TASK OBJECTIVE:
Below is some data. Retype exactly the lines starting at the one with "- intros _ d." and ending at the one with "intros Hs Hp.".

ENTRIES SUPPLIED:
(* ===== verification/FdBudget.v ===== *)
(** * The file-descriptor budget ([internal/fdbudget/budget.go], [cmd/platform/budget.go])

    One accountant splits what the process may open: a reserve first, then the plugins'
    calls, then the websocket connections.  What [main.go] makes of the shares: the global
    cap of the plugin host and the connection cap of the hub. *)

From S2P Require Import Prelude Env Scoring Challenges AuthApi Events Scoreboard Hub PluginFiles Plugins.

(** ** The accountant ([budget.go]) *)

Definition unlimited : Z := 2 ^ 31.
Record Claim := { cl_Name : string; cl_Want : Z; cl_Granted : Z; cl_Clamped : bool }.
Record Budget := { fb_soft : Z; fb_reserved : Z; fb_remaining : Z; fb_unbounded : bool; fb_claims : list Claim }.

Definition fd_New (fdSoftLimit : Z) : Budget :=
  if (fdSoftLimit =? 0)%Z || (unlimited <=? fdSoftLimit)%Z
  then {| fb_soft := 0; fb_reserved := 0; fb_remaining := 0; fb_unbounded := true; fb_claims := [] |}
  else
    let reserve := (fdSoftLimit / 4)%Z in
    let reserve := if (reserve <? 256)%Z then 256%Z else reserve in
    let remaining := if (reserve <? fdSoftLimit)%Z then (fdSoftLimit - reserve)%Z else 0%Z in
    {| fb_soft := fdSoftLimit; fb_reserved := reserve; fb_remaining := remaining; fb_unbounded := false; fb_claims := [] |}.
(** [Budget.Claim]: what is granted, and whether the limit was what bound it. *)
Definition claim (name : string) (want : Z) (b : Budget) : (Z * bool) * Budget :=
  let booked granted clamped remaining :=
    ((granted, clamped),
     {| fb_soft := fb_soft b; fb_reserved := fb_reserved b; fb_remaining := remaining; fb_unbounded := fb_unbounded b;
        fb_claims := fb_claims b ++ [{| cl_Name := name; cl_Want := want; cl_Granted := granted; cl_Clamped := clamped |}] |}) in
  if fb_unbounded b then booked want false (fb_remaining b) else
  let rem := fb_remaining b in
  let '(granted, clamped) := if (want <=? 0)%Z || (rem <? want)%Z then (rem, true) else (want, false) in
  booked granted clamped (rem - granted)%Z.
Definition Split (b : Budget) : Z * Z * Z * list Claim := (fb_soft b, fb_reserved b, fb_remaining b, fb_claims b).

(** ** The composition root *)

Record resourceBudget := { rb_acct : Budget; rb_wsMaxConns : Z; rb_pluginGlobal : Z }.
Definition deriveResourceBudget (fdSoft PluginMaxInflightTotal WSMaxConns : Z) : resourceBudget :=
  let '((pluginGlobal, _), acct) := claim "plugin-inflight" PluginMaxInflightTotal (fd_New fdSoft) in
  let '((wsMaxConns, _), acct) := claim "websocket-conns" WSMaxConns acct in
  {| rb_acct := acct; rb_wsMaxConns := wsMaxConns; rb_pluginGlobal := pluginGlobal |}.
(** The soft limit, or none when it cannot be read. *)
Definition fd_soft (rlimit : res Z) : Z := match rlimit with Ok cur => cur | Err _ => 0%Z end.

(** ** What the shares add up to *)

Definition granted (b : Budget) : Z := foldr (λ c n, cl_Granted c + n)%Z 0%Z (fb_claims b).
Lemma granted_snoc b cs c : fb_claims b = cs ++ [c] → granted b = (foldr (λ c n, cl_Granted c + n)%Z 0%Z cs + cl_Granted c)%Z.
Proof. unfold granted. intros ->. induction cs as [|d cs IH]; simpl in *; lia. Qed.
(** Nothing is given out twice. *)
Record budget_ok (b : Budget) : Prop := {
  bk_closed : fb_unbounded b = false → (granted b + fb_remaining b + fb_reserved b = Z.max (fb_soft b) (fb_reserved b))%Z;
  bk_rest : (0 ≤ fb_remaining b)%Z;
  bk_grants : fb_unbounded b = false → ∀ c, c ∈ fb_claims b → (0 ≤ cl_Granted c)%Z ∧ ((0 < cl_Want c)%Z → (cl_Granted c ≤ cl_Want c)%Z) ∧
    (cl_Clamped c = false → cl_Granted c = cl_Want c)
}.
Lemma fd_New_ok soft : (0 ≤ soft)%Z → budget_ok (fd_New soft).
Proof.
  intros Hs. unfold fd_New. destruct (_ || _); [by split; [|done|intros ? c ?%elem_of_nil]|].
  destruct (Z.ltb_spec (soft / 4) 256); [destruct (Z.ltb_spec 256 soft)|destruct (Z.ltb_spec (soft / 4) soft)];
    (split; simpl; [unfold granted; simpl; lia|lia|by intros _ c ?%elem_of_nil]).
Qed.
Lemma claim_ok name want b : budget_ok b → budget_ok (claim name want b).2.
Proof.
  intros [Hc Hr Hg]. unfold claim. destruct (fb_unbounded b) eqn:Eu; [split; simpl; [congruence|done|congruence]|].
  specialize (Hc eq_refl). specialize (Hg eq_refl).
  assert (∀ c : Claim, (0 ≤ cl_Granted c)%Z → ((0 < cl_Want c)%Z → (cl_Granted c ≤ cl_Want c)%Z) → (cl_Clamped c = false → cl_Granted c = cl_Want c) →
    (cl_Granted c ≤ fb_remaining b)%Z → budget_ok {| fb_soft := fb_soft b; fb_reserved := fb_reserved b; fb_remaining := (fb_remaining b - cl_Granted c)%Z;
       fb_unbounded := false; fb_claims := fb_claims b ++ [c] |}) as Hk.
  { intros c H1 H2 H3 H4. split.
    - intros _. rewrite (granted_snoc _ (fb_claims b) c) by done. simpl. unfold granted in Hc. lia.
    - simpl. lia.
    - intros _ d. simpl. intros [Hd| ->%list_elem_of_singleton]%elem_of_app; [by apply Hg|done]. }
  destruct (Z.leb_spec want 0); [|destruct (Z.ltb_spec (fb_remaining b) want)]; cbn [orb snd];
    (match goal with |- context [fb_claims b ++ [?c]] => apply (Hk c) end; simpl; [lia|lia|done|lia]).
Qed.

(** The shares that start the hub and the plugin host, and the reserve, never add up to more than the soft
    limit when it covers the reserve; each is at most what was asked for, the plugins'
    share being cut only when it is all there is; a share that is cut is all that was left.  Without a
    limit both are what was asked for. *)
Theorem deriveResourceBudget_exact fdSoft PluginMaxInflightTotal WSMaxConns :
  (0 ≤ fdSoft)%Z → (0 < PluginMaxInflightTotal)%Z →
  let rb := deriveResourceBudget fdSoft PluginMaxInflightTotal WSMaxConns in
  let '(soft, reserved, remaining, claims) := Split (rb_acct rb) in
  if fb_unbounded (rb_acct rb)
  then (fdSoft = 0 ∨ 2 ^ 31 ≤ fdSoft)%Z ∧ rb_pluginGlobal rb = PluginMaxInflightTotal ∧ rb_wsMaxConns rb = WSMaxConns
  else soft = fdSoft ∧ reserved = Z.max 256 (fdSoft / 4) ∧
    (rb_pluginGlobal rb + rb_wsMaxConns rb + remaining + reserved = Z.max soft reserved)%Z ∧ (0 ≤ remaining)%Z ∧
    rb_pluginGlobal rb = Z.min PluginMaxInflightTotal (Z.max 0 (fdSoft - reserved)) ∧
    rb_wsMaxConns rb = (if WSMaxConns <=? 0 then Z.max 0 (fdSoft - reserved) - rb_pluginGlobal rb
      else Z.min WSMaxConns (Z.max 0 (fdSoft - reserved) - rb_pluginGlobal rb))%Z.
Proof.
  intros Hs Hp. unfold deriveResourceBudget, claim, Split, fd_New, unlimited.
  destruct (Z.eqb_spec fdSoft 0) as [->|H0]; cbn [orb fb_unbounded]; [simpl; split_and!; [by left|done|done]|].
  destruct (Z.leb_spec (2 ^ 31) fdSoft) as [H1|H1]; cbn [orb fb_unbounded]; [simpl; split_and!; [by right|done|done]|].
  repeat (match goal with
  | |- context [(?x <? ?y)%Z] => destruct (Z.ltb_spec x y)
  | |- context [(?x <=? ?y)%Z] => destruct (Z.leb_spec x y)
  end; cbn [orb fb_remaining fb_unbounded fb_soft fb_reserved fb_claims rb_acct rb_wsMaxConns rb_pluginGlobal]); cbn [fb_remaining] in *; split_and!; lia.
Qed.
Lemma deriveResourceBudget_exact_witness :
  (let rb := deriveResourceBudget 1024 256 20000 in rb_pluginGlobal rb = 256%Z ∧ rb_wsMaxConns rb = 512%Z) ∧
  (256 + 512 + 0 + 256 = Z.max 1024 256)%Z.
Proof.
  split; [vm_compute; done|]. pose proof (deriveResourceBudget_exact 1024 256 20000 ltac:(lia) ltac:(lia)) as H. vm_compute in H. apply H.
Defined.

(** ** A share of nothing *)

(** What the shares start: the plugin host and the hub's limits. *)
Definition started (rb : resourceBudget) (perPlugin : Z) (wait : duration) : Host * Limits :=
  (New perPlugin (rb_pluginGlobal rb) wait 0 [] [],
   {| MaxConns := rb_wsMaxConns rb; MaxConnsPerKey := 256; HandshakeBurst := 600; HandshakeWindow := Minute |}).
(** With 512 descriptors the plugins' calls take all that the reserve leaves, and the connections' share is zero: which
    the hub takes for no limit.  With 256 the plugins' calls have no share either, nor a global limit. *)
Lemma no_share_is_no_limit :
  (let rb := deriveResourceBudget 512 256 20000 in
   rb_wsMaxConns rb = 0%Z ∧
   ∀ now key n, ad_limits (newAdmissions (started rb 64 Second).2) = (started rb 64 Second).2 ∧
     (admissions_admit now key (with_counts n ∅ (newAdmissions (started rb 64 Second).2))).1 = None) ∧
  (let rb := deriveResourceBudget 256 256 20000 in rb_pluginGlobal rb = 0%Z ∧ bu_global (p_budget (started rb 64 Second).1) = None).
Proof.
  split; [|vm_compute; done]. split; [vm_compute; done|]. intros now key n. split; [done|].
  reflexivity.
Qed.
(* ===== verification/AuthorRules.v ===== *)
(** * Challenge directories: what is proved

    A bundle depends on the declared files of the directory and on nothing outside it, nor on
    the order they are declared in; how the author's verdict and the server's differ. *)

From Stdlib Require Import Ascii.
From S2P Require Import Prelude Text Env Store Accounts Challenges ChallengeRules Http Authoring.

(** ** Paths *)

Definition slash_free (s : segment) : Prop := Forall (λ c, c ≠ "/"%char) s.
(** A segment that names something below. *)
Definition normal (s : segment) : Prop := s ≠ [] ∧ s ≠ dot ∧ s ≠ dotdot ∧ slash_free s.

Lemma split_on_app sep a b : split_on sep (a ++ sep :: b) = split_on sep a ++ split_on sep b.
Proof.
  induction a as [|c a IH]; cbn [app split_on]; [by rewrite Ascii.eqb_refl|].
  rewrite IH. destruct (Ascii.eqb c sep); [done|]. by destruct (split_on sep a) as [|w ws] eqn:E; [destruct a; simpl in E; repeat case_match|].
Qed.
Lemma split_on_nonempty sep l : split_on sep l ≠ [].
Proof. destruct l; simpl; [done|]. by repeat case_match. Qed.
Lemma split_on_free l : Forall slash_free (split_on "/" l).
Proof.
  induction l as [|c l IH]; simpl; [by repeat constructor|].
  destruct (Ascii.eqb c "/") eqn:E; [by constructor; [constructor|]|].
  destruct (split_on "/" l) as [|w ws]; [by repeat constructor; intros ->; discriminate E|].
  inversion IH; subst. constructor; [|done]. constructor; [intros ->; discriminate E|done].
Qed.
Lemma split_join l : l ≠ [] → Forall slash_free l → split_on "/" (join_segments l) = l.
Proof.
  induction l as [|s l IH]; [done|]. intros _ Hf. inversion Hf; subst. destruct l as [|s' l]; [by apply split_on_last|].
  change (join_segments (s :: s' :: l)) with (s ++ "/"%char :: join_segments (s' :: l)).
  rewrite split_on_app, IH by done. by rewrite split_on_last.
Qed.

(** What has been cleaned: some steps up, none when rooted, and then names. *)
Definition cleaned (rooted : bool) (l : list segment) : Prop :=
  ∃ n names, l = replicate n dotdot ++ names ∧ Forall normal names ∧ (rooted = true → n = 0).
Lemma clean_step_ok rooted acc s : slash_free s → cleaned rooted (rev acc) → cleaned rooted (rev (clean_step rooted acc s)).
Proof.
  intros Hf (n & names & E & Hn & Hr). unfold clean_step.
  destruct (bool_decide (s = [])) eqn:E1; [by exists n, names|]. destruct (bool_decide (s = dot)) eqn:E2; [by exists n, names|]. cbn [orb].
  apply bool_decide_eq_false in E1, E2.
  destruct (bool_decide (s = dotdot)) eqn:E3.
  - destruct acc as [|x acc].
    + destruct rooted; [by exists 0, []|]. by exists 1, [].
    + simpl in E. destruct (bool_decide (x = dotdot)) eqn:Ex; [apply bool_decide_eq_true in Ex as ->|apply bool_decide_eq_false in Ex].
      * destruct names as [|y names] using rev_ind.
        -- exists (S n), []. rewrite app_nil_r in *. split_and!; [|done|].
           { cbn [rev]. rewrite E. by rewrite <- replicate_cons_app. }
           { intros Hrt. specialize (Hr Hrt) as ->. by destruct (rev acc). }
        -- rewrite app_assoc in E. apply app_inj_tail in E as [_ <-]. apply Forall_app in Hn as [_ Hd]. inversion Hd as [|? ? Hd']; subst. by destruct Hd' as (_ & _ & ? & _).
      * destruct names as [|y names] using rev_ind.
        -- rewrite app_nil_r in E. destruct n; [by destruct (rev acc)|]. rewrite replicate_S_end in E. by apply app_inj_tail in E as [_ ?].
        -- rewrite app_assoc in E. apply app_inj_tail in E as [E _]. apply Forall_app in Hn as [Hn _]. by exists n, names.
  - apply bool_decide_eq_false in E3. exists n, (names ++ [s]). cbn [rev]. rewrite E. split_and!; [by rewrite app_assoc| |done].
    apply Forall_app. split; [done|]. by repeat constructor.
Qed.
Lemma clean_foldl_ok rooted l acc : Forall slash_free l → cleaned rooted (rev acc) → cleaned rooted (rev (foldl (clean_step rooted) acc l)).
Proof. intros Hl. revert acc. induction Hl as [|s l Hs _ IH]; intros acc H; simpl; [done|]. apply IH. by apply clean_step_ok. Qed.
Lemma clean_segments_ok rooted l : Forall slash_free l → cleaned rooted (clean_segments rooted l).
Proof. intros Hl. apply clean_foldl_ok; [done|]. by exists 0, []. Qed.
Lemma clean_names rooted names acc : Forall normal names → foldl (clean_step rooted) acc names = rev names ++ acc.
Proof.
  intros Hn. revert acc. induction Hn as [|s l (H1 & H2 & H3 & _) _ IH]; intros acc; simpl; [done|].
  rewrite IH. unfold clean_step. rewrite !bool_decide_eq_false_2 by done. by rewrite <- app_assoc.
Qed.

TASK RESULT:
    - intros _ d. simpl. intros [Hd| ->%list_elem_of_singleton]%elem_of_app; [by apply Hg|done]. }
  destruct (Z.leb_spec want 0); [|destruct (Z.ltb_spec (fb_remaining b) want)]; cbn [orb snd];
    (match goal with |- context [fb_claims b ++ [?c]] => apply (Hk c) end; simpl; [lia|lia|done|lia]).
Qed.

(** The shares that start the hub and the plugin host, and the reserve, never add up to more than the soft
    limit when it covers the reserve; each is at most what was asked for, the plugins'
    share being cut only when it is all there is; a share that is cut is all that was left.  Without a
    limit both are what was asked for. *)
Theorem deriveResourceBudget_exact fdSoft PluginMaxInflightTotal WSMaxConns :
  (0 ≤ fdSoft)%Z → (0 < PluginMaxInflightTotal)%Z →
  let rb := deriveResourceBudget fdSoft PluginMaxInflightTotal WSMaxConns in
  let '(soft, reserved, remaining, claims) := Split (rb_acct rb) in
  if fb_unbounded (rb_acct rb)
  then (fdSoft = 0 ∨ 2 ^ 31 ≤ fdSoft)%Z ∧ rb_pluginGlobal rb = PluginMaxInflightTotal ∧ rb_wsMaxConns rb = WSMaxConns
  else soft = fdSoft ∧ reserved = Z.max 256 (fdSoft / 4) ∧
    (rb_pluginGlobal rb + rb_wsMaxConns rb + remaining + reserved = Z.max soft reserved)%Z ∧ (0 ≤ remaining)%Z ∧
    rb_pluginGlobal rb = Z.min PluginMaxInflightTotal (Z.max 0 (fdSoft - reserved)) ∧
    rb_wsMaxConns rb = (if WSMaxConns <=? 0 then Z.max 0 (fdSoft - reserved) - rb_pluginGlobal rb
      else Z.min WSMaxConns (Z.max 0 (fdSoft - reserved) - rb_pluginGlobal rb))%Z.
Proof.
  intros Hs Hp. unfold deriveResourceBudget, claim, Split, fd_New, unlimited.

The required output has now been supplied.